Scott Snyder, director of the U.S.-Korea policy program at the Council on Foreign Relations, said the letter signifies that "Kim still values the relationship with Trump." He added, "Trump is keeping the door open to denuclearization talks, and Kim is keeping the door open to the prospect of American affirmation of North Korea as a nuclear state."
North Korea's internal policy document used in training its top military officials in November, which VOA obtained over the weekend, indicated Kim's aspiration for the country is to be accepted as a nuclear state.
Xi's visit to Pyongyang came ahead of next week's Group of 20 summit in Osaka, where Xi is expected to meet with Trump on the sideline of the summit, which is being hosted by Japan.
'Trying to ... restart things'
Ken Gause, director of the Adversary Analytics Program at CNA, said, "China is trying to kind of restart things."
He continued, "[Xi] could potentially carry a message from Kim to Trump when he meets Trump later next week and guidance about how to get the negotiations restarted."
Experts, however, caution Washington against holding talks with Pyongyang without narrowing their gaps over denuclearization.
Revere said, "Diplomacy toward what end?" He continued, "There are no signs that Pyongyang has modified the position that it took at Hanoi summit, where it rejected a common definition of denuclearization with the United States and refused to agree to a timetable and road map to achieve denuclearization."
At the Hanoi summit, Kim demanded Trump lift sanctions while offering a partial denuclearization of dismantling its Yongbyon nuclear facility. Trump, instead, asked Kim to denuclearize completely in exchange for lifting the sanctions.
North Korea's concept of denuclearization envisions the U.S. removing its nuclear umbrella and troops from the Korean Peninsula while the U.S. understanding is for North Korea to undertake a fully verified dismantlement of all of its nuclear facilities and weapons.

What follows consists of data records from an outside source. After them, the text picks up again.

(* ===== verification/Forecast64.v ===== *)
(** * Forecast64: the program with the ranking in binary64 arithmetic

    [binary64_service] is the ranking service as the program runs it: the
    engine of [Arithmetic] on the binary64 numbers of [Binary64].  It keeps
    the laws of [RankingService.ok], so every theorem of [OpenMeteoAPI],
    [Resolvers], [Execute] and [Server] that is proved against the
    interface holds for the program with its own arithmetic.

    A decimal with a mantissa below [2^53] and at most 15 decimals is read
    as a finite number, so for such answers the theorems about the
    response need no assumption on the arithmetic
    ([binary64_getCityWeather_has_data]).

    The last theorem compares the two instances through the whole program:
    when the weather service answers with temperatures in whole degrees,
    every query gets the same response with the ranking in binary64 and
    with the ranking in exact decimal arithmetic. *)

From Stdlib Require Import String List ZArith Bool Lia Floats.
From S2P Require Import Prelude JsNumber JsString JsArray Types Constants ActivityRanking.
From S2P Require Import Ranking Http Errors NumberText Schema Selection OpenMeteoAPI.
From S2P Require Import ResolverTypes Resolvers Execute Arithmetic Float64 Binary64 Compare64.
Import ListNotations.

Local Open Scope Z_scope.
Local Open Scope string_scope.

(** ** The service *)

Definition binary64_service : RankingService.service := {|
  RankingService.rankActivitiesForDay := rankActivitiesForDay64;
  RankingService.finite := fun x => PrimFloat.is_finite (of_number x)
|}.

Lemma of_number_finite (x : number) :
  PrimFloat.is_finite (of_number x) = true -> JsNumber.is_finite x = true.
Proof. destruct x as [|[|]|m e]; cbn [of_number]; (discriminate || reflexivity). Qed.

(** An activity of the table scored in binary64 is an activity as the
    interface asks. *)
Lemma to_Activity64_ranked (config : Profile.t float) (avgTemp : float)
  (hasRain isWindy : bool) (p w : float) :
  In config Engine.ACTIVITY_CONFIGS ->
  RankingService.ranked
    (to_Activity64 (Engine.scoreActivity config avgTemp hasRain isWindy p w)).
Proof.
  intros Hc. split; [exact (in_map Profile.name _ _ Hc) | split].
  - destruct (scoreActivity_reasoning config avgTemp hasRain isWindy p w)
      as (tag & rest & Htag & Hr).
    cbn [to_Activity64 Activity.reasoning]. rewrite Hr.
    destruct Htag as [<-|[<-|[<-|[]]]]; discriminate.
  - apply to_number_score, scoreActivity64_integer.
Qed.

#[export] Instance binary64_ok : RankingService.ok binary64_service.
Proof.
  split; cbn [RankingService.rankActivitiesForDay RankingService.finite binary64_service].
  - exact of_number_finite.
  - exact rankActivitiesForDay64_length.
  - intros forecast top. apply rankActivitiesForDay64_Forall. intros.
    now apply to_Activity64_ranked.
  - intros forecast top Hmax Hmin. apply rankActivitiesForDay64_Forall.
    intros config hasRain isWindy p w Hc. now apply scoreActivity64_range.
Qed.

(** ** Answers the program reads without overflow *)

(** The temperatures of the dated days are decimals with a mantissa below
    [2^53] and at most 15 decimals, where they are numbers at all. *)
Definition temperatures_short (daily : DailyWeather.t) : bool :=
  forallb (fun index =>
             short_decimal (number_at (DailyWeather.temperature_2m_max daily) index)
             && short_decimal (number_at (DailyWeather.temperature_2m_min daily) index))
    (seq 0 (length (DailyWeather.time daily))).

(** The ranking in binary64 reads such a number as finite when it is. *)
Lemma short_readable (x : number) :
  short_decimal x = true -> readable (ranking := binary64_service) x = true.
Proof.
  intros Hx. unfold readable. cbn [RankingService.finite binary64_service].
  destruct (JsNumber.is_finite x) eqn:Hf; [|reflexivity]. now apply of_number_short.
Qed.

Lemma temperatures_short_readable (daily : DailyWeather.t) :
  temperatures_short daily = true ->
  temperatures_readable (ranking := binary64_service) daily = true.
Proof.
  unfold temperatures_short, temperatures_readable. rewrite !forallb_forall.
  intros Hall index Hin. apply Hall, andb_true_iff in Hin as [Hmax Hmin].
  now rewrite !short_readable.
Qed.

(** ** Answers in whole degrees *)

(** A temperature in whole degrees between -50 and 75. *)
Definition whole_degrees (x : number) : bool :=
  match x with
  | Fin m O => ((-50 <=? m) && (m <=? 75))%Z
  | _ => false
  end.

(** An amount of rain or a wind speed from 0 to 5000, given as a whole
    number or in tenths. *)
Definition in_tenths (x : number) : bool :=
  match x with
  | Fin m e => (e <=? 1)%nat && (0 <=? m)%Z && (m <=? 5000)%Z
  | _ => false
  end.

Definition day_in_range (daily : DailyWeather.t) (index : nat) : bool :=
  whole_degrees (number_at (DailyWeather.temperature_2m_max daily) index)
  && whole_degrees (number_at (DailyWeather.temperature_2m_min daily) index)
  && in_tenths (number_at (DailyWeather.precipitation_sum daily) index)
  && in_tenths (number_at (DailyWeather.wind_speed_10m_max daily) index).

Definition body_in_range (body : WeatherResponse.t) : bool :=
  let daily := WeatherResponse.daily body in
  forallb (day_in_range daily) (seq 0 (length (DailyWeather.time daily))).

Lemma whole_degrees_int (x : number) :
  whole_degrees x = true -> exists z, x = int z /\ -50 <= z <= 75.
Proof. destruct x as [| |m [|e]]; try discriminate. cbn. exists m. split; [reflexivity | lia]. Qed.

Lemma in_tenths_dec (x : number) :
  in_tenths x = true -> exists m e, x = dec m e /\ 0 <= m <= 5000 /\ (e <= 1)%nat.
Proof.
  destruct x as [| |m e]; try discriminate. cbn.
  rewrite !andb_true_iff, Nat.leb_le. exists m, e. split; [reflexivity | lia].
Qed.

Section Program.
Context `{NumberText}.

(** On the days of such an answer the two rankings are the same. *)
Lemma same_rankings_in_range (body : WeatherResponse.t) :
  body_in_range body = true ->
  same_rankings binary64_service decimal_service (WeatherResponse.daily body).
Proof.
  unfold body_in_range. rewrite forallb_forall. intros Hall index date Hdate.
  assert (Hin : In index (seq 0 (length (DailyWeather.time (WeatherResponse.daily body))))).
  { apply in_seq. split; [lia | apply nth_error_Some; congruence]. }
  apply Hall in Hin. unfold day_in_range in Hin. rewrite !andb_true_iff in Hin.
  destruct Hin as [[[Hmax Hmin] Hp] Hw].
  apply whole_degrees_int in Hmax as (hi & Hmax & Hhi), Hmin as (lo & Hmin & Hlo).
  apply in_tenths_dec in Hp as (p & pe & Hp & Hpr & Hpe), Hw as (w & we & Hw & Hwr & Hwe).
  cbn [RankingService.rankActivitiesForDay binary64_service decimal_service].
  rewrite Literal_rankActivitiesForDay_eq.
  now apply (binary64_whole_degrees _ hi lo p w pe we).
Qed.

(** C9: when the weather service answers
    with temperatures in whole degrees between -50 and 75, and with rain
    and wind from 0 to 5000 as whole numbers or in tenths, every query gets
    the same response from the program, which ranks in binary64, and from
    the program with the ranking of exact decimal arithmetic: the same
    data, activities, scores and errors. *)
Theorem binary64_execute_whole_degrees (h : handler api) (q : request) :
  (forall latitude longitude body,
     h _ (forecastRequest latitude longitude) = Fulfilled (Some body) ->
     body_in_range body = true) ->
  run h (execute (ranking := binary64_service) q)
  = run h (execute (ranking := decimal_service) q).
Proof.
  intros Hrange. apply execute_ext. intros latitude longitude body Hbody.
  apply same_rankings_in_range. now apply (Hrange latitude longitude).
Qed.

(** C21: for the program as it runs, with
    the ranking in binary64: when the identifier is one [parseCityId]
    accepts, the weather service answers with a body and the temperatures
    of the body are decimals with a mantissa below [2^53] and at most 15
    decimals, the response to [getCityWeather] has data exactly when the
    four numbers of the current weather and the four numbers of every
    dated day are there and finite.  Reading a temperature does not
    overflow, the average of two temperatures is a number, and the score
    of every day is an integer between 0 and 100, so a score never stands
    in the way. *)
Theorem binary64_getCityWeather_has_data (h : handler api) (cityId : string)
  (parsed : CityInfo.t) (body : WeatherResponse.t) :
  parseCityId cityId = Ok parsed ->
  h _ (forecastRequest (CityInfo.latitude parsed) (CityInfo.longitude parsed))
  = Fulfilled (Some body) ->
  temperatures_short (WeatherResponse.daily body) = true ->
  has_data (run h (execute (ranking := binary64_service) (full (GetCityWeather cityId))))
  = body_complete body.
Proof.
  intros Hparsed Hanswer Hshort.
  now apply (getCityWeather_has_data h cityId parsed body Hparsed Hanswer),
    temperatures_short_readable.
Qed.

End Program.

(** ** Witnesses *)

From S2P Require Import JsNumberText.

Lemma binary64_execute_whole_degrees_witness :
  run (forecast_only (Fulfilled (Some two_days)))
    (execute (ranking := binary64_service) (full (GetCityWeather london_id)))
  = run (forecast_only (Fulfilled (Some two_days)))
      (execute (ranking := decimal_service) (full (GetCityWeather london_id))).
Proof.
  apply (binary64_execute_whole_degrees (forecast_only (Fulfilled (Some two_days)))).
  intros latitude longitude body [= <-]. reflexivity.
Defined.

Lemma binary64_getCityWeather_has_data_witness :
  has_data (run (forecast_only (Fulfilled (Some two_days)))
              (execute (ranking := binary64_service) (full (GetCityWeather london_id))))
  = body_complete two_days.
Proof.
  apply (binary64_getCityWeather_has_data (forecast_only (Fulfilled (Some two_days)))
           london_id
           {| CityInfo.latitude := dec 515074 4; CityInfo.longitude := dec (-1278) 4;
              CityInfo.name := "London"; CityInfo.country := "United Kingdom" |}
           two_days); reflexivity.
Defined.

(** An answer with one day between -4.3 and 8.3 degrees. *)
Definition chilly_day : WeatherResponse.t :=
  {| WeatherResponse.current := current_weather;
     WeatherResponse.daily :=
       {| DailyWeather.time := ["2026-01-01"];
          DailyWeather.weather_code := [int 0];
          DailyWeather.temperature_2m_max := [dec 83 1];
          DailyWeather.temperature_2m_min := [dec (-43) 1];
          DailyWeather.precipitation_sum := [int 0];
          DailyWeather.wind_speed_10m_max := [int 5] |} |}.

(** The activities of the days of a forecast. *)
Definition activities_of (r : result exn Weather.t) : list (list Activity.t) :=
  match r with
  | Ok weather => map DailyForecast.activities (Weather.forecast weather)
  | Err _ => []
  end.

(** [binary64_service_examples]: on the answer of two days the program
    reads both temperatures as finite numbers and its response has data.
    On the day between -4.3 and 8.3 degrees the forecast of the program
    differs from the one of exact arithmetic: the average is 2 degrees,
    ideal for skiing, but the sum of the program is a little more than 4,
    so it reports skiing as too warm with the score 60 instead of 90. *)
Example binary64_service_examples :
  temperatures_readable (ranking := binary64_service) (WeatherResponse.daily two_days) = true
  /\ has_data (run (forecast_only (Fulfilled (Some two_days)))
                 (execute (ranking := binary64_service) (full (GetCityWeather london_id))))
     = true
  /\ activities_of (run (forecast_only (Fulfilled (Some chilly_day)))
                      (getWeatherData (ranking := binary64_service)
                         (dec 515074 4) (dec (-1278) 4)))
     = [[Activity.mk "skiing" "too warm, no rain" (int 60)]]
  /\ activities_of (run (forecast_only (Fulfilled (Some chilly_day)))
                      (getWeatherData (ranking := decimal_service)
                         (dec 515074 4) (dec (-1278) 4)))
     = [[Activity.mk "skiing" "ideal temperature, no rain" (int 90)]].
Proof. repeat split; vm_compute; reflexivity. Qed.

No interest in dismantling
Robert Manning, a senior fellow at the Atlantic Council, said, "I see no evidence that Kim is interested in dismantling all of his nuclear program."
Gause said Xi could have told Kim to put more on the table other than dismantling the Yongbyon, while Kim most likely asked Xi to push for sanctions relief in return.
Manning said, "Xi will push Trump to ease sanctions and offer a way to break the stalemate."
Revere said, however, while Kim could have pressed Xi "for help in removing international sanctions," Xi would not have agreed "in the absence of concrete North Korean steps toward denuclearization."
Further, he added, "Beijing will be mindful of the need not to undermine international solidarity and pressure on North Korea by providing open-ended assistance on North Korea."
Bruce Klingner, the former CIA deputy division chief for Korea and current senior research fellow at the Heritage Foundation, said, "The ball is in North Korea's court to take tangible, significant steps toward denuclearization before it gets yet more benefits."
Snyder said, "The essential condition for a third summit is that both leaders work out an understanding in advance that does not repeat the failure of the second summit." He continued, "The stakes will be higher because there will be no walking away."
Other than showing support toward denuclearization talks, Xi's visit to Pyongyang was, according to Revere, "a mixture of symbolism, largely rhetorical assurance of support by China to North Korea, and a reminder that China intends to remain a key player in diplomacy with North Korea."